Labour and Greens voters are more alike than different
If voters can see the commonality between Labour and the Greens, why can't political analysts?
Most political analysis in New Zealand seems trapped in the two-party winner-takes-all world, or perhaps they are numerically challenged by the number which comes after two. Whichever, to discuss the National-Labour divide without mentioning the Greens is almost pointless. (I’ll come to NZ First shortly.)
Sure, Labour with 24.7 percent has had its lowest share of the vote since 1922 (a three-way WTA election, by the way). But the Labour-Green vote in 2014 was 34.7 percent. In contrast National got only 20.9 percent in 2002 – 28.1 percent with its wing party ACT (and it almost won the following election). Whatever, this was the worst voter share for the Left since MMP began in 1996.
But am I justified in adding together the Labour and Greens votes? Danyl McLaughlan, one of our shrewdest political observers, said the two parties hate one another. Maybe, but that is about the party organisations. My experience was that many voters dithered to the last moment over to which to give their list vote; there were even couples who amiably decided that they would split their vote to resolve the problem.
There is some empirical evidence that Labour and Green voters are not that different. Not – yet – for this election, but from the New Zealand Election Study for the 2011 one. Its results are reported in the book The New Electoral Politics in New Zealand published earlier in the year.

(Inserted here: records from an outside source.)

(** A waiting node is scheduled exactly when each of its ports has a packet. *)
Lemma batch_decision st j nd :
  node_ok st j nd → consumed st j = false →
  let decision := sr_decision (batch_shouldSchedule (scheduling_context cg nd j)) in
  (all_filled (st_filled st) j = true → decision = ScheduleNow) ∧
  (all_filled (st_filled st) j = false → isSource cg j = false → decision = WaitForInputs).
Proof.
  intros [B I] Hc. assert (length (nd_queues nd) = length (ports j)) as Hlen.
  { rewrite <-(length_fmap pq_items), (ni_items _ _ _ _ I). unfold stage_items. by rewrite length_fmap, length_seq. }
  assert (∀ k, k < length (ports j) → match nd_queues nd !! k with
    | Some q => bool_decide (pq_size q ≠ 0%Z) | None => false end = bool_decide (is_Some (st_filled st j k))) as Hsize.
  { intros k Hk. destruct (lookup_lt_is_Some_2 (nd_queues nd) k) as [q Hq]; [lia|]. rewrite Hq, pq_size_spec.
    assert (pq_items <$> nd_queues nd !! k = Some (from_option (λ x, [x]) [] (st_filled st j k))) as Hits.
    { rewrite <-list_lookup_fmap, (ni_items _ _ _ _ I). unfold stage_items.
      rewrite list_lookup_fmap, lookup_seq_lt, Hc by done. done. }
    rewrite Hq in Hits. injection Hits as ->. apply bool_decide_ext. destruct (st_filled st j k); simpl; [by split|].
    split; [done|]. by intros [? ?]. }
  cbv zeta. unfold batch_shouldSchedule, scheduling_context. simpl.
  rewrite Hlen, (filter_all (λ i, portDrained nd i = false)) by (intros k _; by eapply base_open).
  rewrite length_seq. set (ready := filter _ _).
  assert (all_filled (st_filled st) j = true ↔ length (ports j) ≤ length ready) as Hall.
  { unfold all_filled. rewrite <-Is_true_true, forallb_True, Forall_forall. split.
    - intros Ha. unfold ready. rewrite filter_all, length_seq; [done|]. intros k Hk. specialize (Ha k Hk).
      apply elem_of_seq in Hk. rewrite Hsize by lia. by apply Is_true_true.
    - intros Hl k Hk. destruct (decide (is_Some (st_filled st j k))) as [Hs|Hs]; [by case_bool_decide|].
      exfalso. pose proof (length_filter_lt (λ i, match nd_queues nd !! i with
        | Some q => bool_decide (pq_size q ≠ 0%Z) | None => false end = true) (seq 0 (length (ports j))) k Hk) as Hlt.
      rewrite length_seq in Hlt. fold ready in Hlt. apply elem_of_seq in Hk. rewrite Hsize in Hlt by lia.
      rewrite bool_decide_eq_false_2 in Hlt by done. specialize (Hlt ltac:(done)). lia. }
  unfold allInputsReady. simpl. split.
  - intros Ha%Hall. rewrite (bool_decide_eq_true_2 (Z.of_nat (length (ports j)) ≤ Z.of_nat (length ready))%Z) by lia.
    by repeat case_match.
  - intros Ha Hs. rewrite Hs. simpl. rewrite bool_decide_eq_false_2; [done|]. intros Hle.
    assert (all_filled (st_filled st) j = true) by (apply Hall; lia). congruence.
Qed.

Lemma lookup_set_exec s i x j :
  e_nodes (set_exec s i x) !! j = (λ nd, if decide (i = j) then nd_set_exec_state nd x else nd) <$> e_nodes s !! j.
Proof.
  unfold set_exec, upd_node. simpl. rewrite list_lookup_alter. case_decide; [by subst|by destruct (e_nodes s !! j)].
Qed.

(** A node that may start is posted if its ports are filled; otherwise it waits. *)
Lemma try_release st s j :
  stage_ok st s → j < N → j ∈ st_held st → consumed st j = false →
  (all_filled (st_filled st) j = true ∨ isSource cg j = false) →
  ∃ s', tryScheduleNode s j = Some s' ∧ stage_ok (with_held st (st_held st ∖ {[j]})) s' ∧
    outside s' = outside s ∧ stamps s' = stamps s.
Proof.
  intros S Hj Hh Hc Hready. unfold Engine.tryScheduleNode, tryScheduleNode_with.
  rewrite stop_not_requested by apply S. destruct (lookup_lt_is_Some_2 (e_nodes s) j) as [nd Hnd]; [by rewrite (so_len _ _ S)|].
  unfold stateByIndex. rewrite Hnd. destruct (so_node _ _ S j nd Hnd) as [B I].
  assert (stage_state st j = WAITING) as Hw by (by rewrite stage_state_open, decide_True).
  rewrite decide_False by (rewrite (ni_exec _ _ _ _ I), Hw; naive_solver).
  assert (allInputPortsDrained nd = false) as ->.
  { unfold allInputPortsDrained. rewrite (nb_ports _ _ B). destruct (ports j) as [|p l]; [done|]. simpl.
    by rewrite (base_open _ _ _ B). }
  destruct (batch_decision st j nd) as [Hnow Hwait]; [by split|done|]. cbv zeta in Hnow, Hwait.
  set (st' := with_held st _).
  assert (∀ i, i ≠ j → stage_state st' i = stage_state st i) as Hother.
  { intros i Hi. unfold stage_state, st'. simpl. repeat case_decide; set_solver. }
  assert (stage_state st' j = if all_filled (st_filled st) j then READY else WAITING) as Hself.
  { rewrite stage_state_open by done. rewrite decide_False by (simpl; set_solver). done. }
  unfold shouldSchedule. destruct (all_filled (st_filled st) j) eqn:Hall.
  - rewrite Hnow by done. eexists. split; [done|]. unfold scheduleNodeExecution, stateByIndex. rewrite Hnd.
    rewrite decide_False by (rewrite (ni_exec _ _ _ _ I), Hw; naive_solver). simpl.
    rewrite (fo_accepting _ (so_flags _ _ S)).
    assert (j ∉ e_pool s) as Hnp by (rewrite (so_pool _ _ S), Hw; naive_solver).
    split; [|done]. split; simpl.
    + unfold set_exec, upd_node. simpl. by rewrite length_alter, (so_len _ _ S).
    + intros i nd'. change (e_nodes (set_exec s j READY) !! i = Some nd' → node_ok st' i nd').
      rewrite lookup_set_exec. intros (nd0 & H0 & ->)%fmap_Some. destruct (so_node _ _ S i nd0 H0) as [[] [I1 I2 I3]].
      case_decide as Hij; (split; [by split|split; [exact I1| |exact I3]]); simpl.
      * subst i. by rewrite Hself.
      * by rewrite Hother.
    + apply NoDup_app. split_and!; [apply S|set_solver|apply NoDup_singleton].
    + intros i. rewrite elem_of_app, list_elem_of_singleton, (so_pool _ _ S). destruct (decide (i = j)) as [->|Hij].
      * rewrite Hself. naive_solver.
      * rewrite Hother by done. naive_solver.
    + rewrite (so_active _ _ S), length_app. simpl. lia.
    + by destruct (so_flags _ _ S).
  - destruct Hready as [|Hs]; [done|]. rewrite Hwait by done. eexists. split; [done|]. split; [|done].
    assert (∀ i, stage_state st' i = stage_state st i) as Hsame.
    { intros i. destruct (decide (i = j)) as [->|]; [|by apply Hother]. by rewrite Hself, Hw. }
    split; try apply S.
    + intros i nd' Hi. destruct (so_node _ _ S i nd' Hi) as [B' [I1 I2 I3]]. split; [done|]. split; [done| |done].
      by rewrite Hsame.
    + intros i. rewrite Hsame. apply S.
Qed.

(** ** Delivering outputs *)

Definition upd_filled (fl : nat → nat → option PortDataPtr) (j k : nat) (x : option PortDataPtr) :=
  λ j' k', if decide (j' = j ∧ k' = k) then x else fl j' k'.

Lemma all_filled_spec fl j : all_filled fl j = true ↔ ∀ k, k < length (ports j) → is_Some (fl j k).
Proof.
  unfold all_filled. rewrite <-Is_true_true, forallb_True, Forall_forall. split.
  - intros Ha k Hk. specialize (Ha k). rewrite elem_of_seq in Ha. specialize (Ha ltac:(lia)). by case_bool_decide.
  - intros Ha k [_ Hk]%elem_of_seq. apply Is_true_true, bool_decide_eq_true, Ha. lia.
Qed.

Lemma all_filled_ext fl fl' j : (∀ k, fl j k = fl' j k) → all_filled fl j = all_filled fl' j.
Proof. intros Hfl. apply eq_bool_prop_intro. rewrite !Is_true_true, !all_filled_spec. by setoid_rewrite Hfl. Qed.

(** The engine's view depends on a stage through states and queue contents only. *)
Lemma stage_ext st st' s :
  stage_ok st s → (∀ j, stage_state st' j = stage_state st j) → (∀ j, consumed st' j = consumed st j) →
  (∀ j k, consumed st j = false → k < length (ports j) → st_filled st' j k = st_filled st j k) →
  (if st_running st' then 1 else 0)%Z = (if st_running st then 1 else 0)%Z → stage_ok st' s.
Proof.
  intros S Hst Hc Hfl Hr. split; try apply S.
  - intros j nd Hj. destruct (so_node _ _ S j nd Hj) as [B [I1 I2 I3]]. split; [done|]. split.
    + rewrite I1. unfold stage_items. rewrite Hc. apply list_fmap_ext. intros a k [-> Ha]%lookup_seq.
      destruct (consumed st j) eqn:E; [done|]. by rewrite Hfl.
    + by rewrite Hst.
    + by rewrite Hc.
  - intros j. rewrite Hst. apply S.
  - rewrite Hr. apply S.
Qed.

So what difference does it find between Labour and Green voters? Very little. The book’s editor Jack Vowles used some serious statistical procedures on the post-election survey of voters. On eight attitudinal dimensions there was very little difference between Greens voters and Labour voters if you contrasted them with National voters. The biggest was Labour was more pro-welfare and equality but the Green’s difference from National was far bigger, as it was on every other dimension. (Alas, there was no environmental sustainability dimension in the survey.)
On the left-right spectrum they looked much the same. There were other smaller differences, smaller than the margin of statistical error. Generally they were in the direction one might expect – so Labour’s voters looked a little poorer (Green voters' partners had less difficulty finding a job than Labour’s; they looked more like National's here). But the big difference is between National voters and Labour-Green voters, and not between the latter two.
(I also looked at where New Zealand First voters fitted in. To simplify, they sit between National and Labour-Green.)
There was one difference worth pondering. On the liberal-authoritarian spectrum, Labour voters were more likely to be authoritarian, Greens liberal. Interestingly, National voters look more like Green voters when it comes to this. The NZ First voter patterns were more like Labour’s with a preponderance of them at the authoritarian end of the scale. Unfortunately, the questions were not detailed enough to explore this difference in detail.
What does this mean? I don't want to deny that Labour voters are different from Green voters – but they are not that different. And apparently they are not as different as the party leaderships think they are.
The New Zealand Election Study results have two major implications. The first is that if they want to discuss the future of the Labour Party, political analysts are going to have to learn to count to at least three. The second is that the leadership of both parties are going to have to find some sort of accommodation – the sort that many of their voters have already found.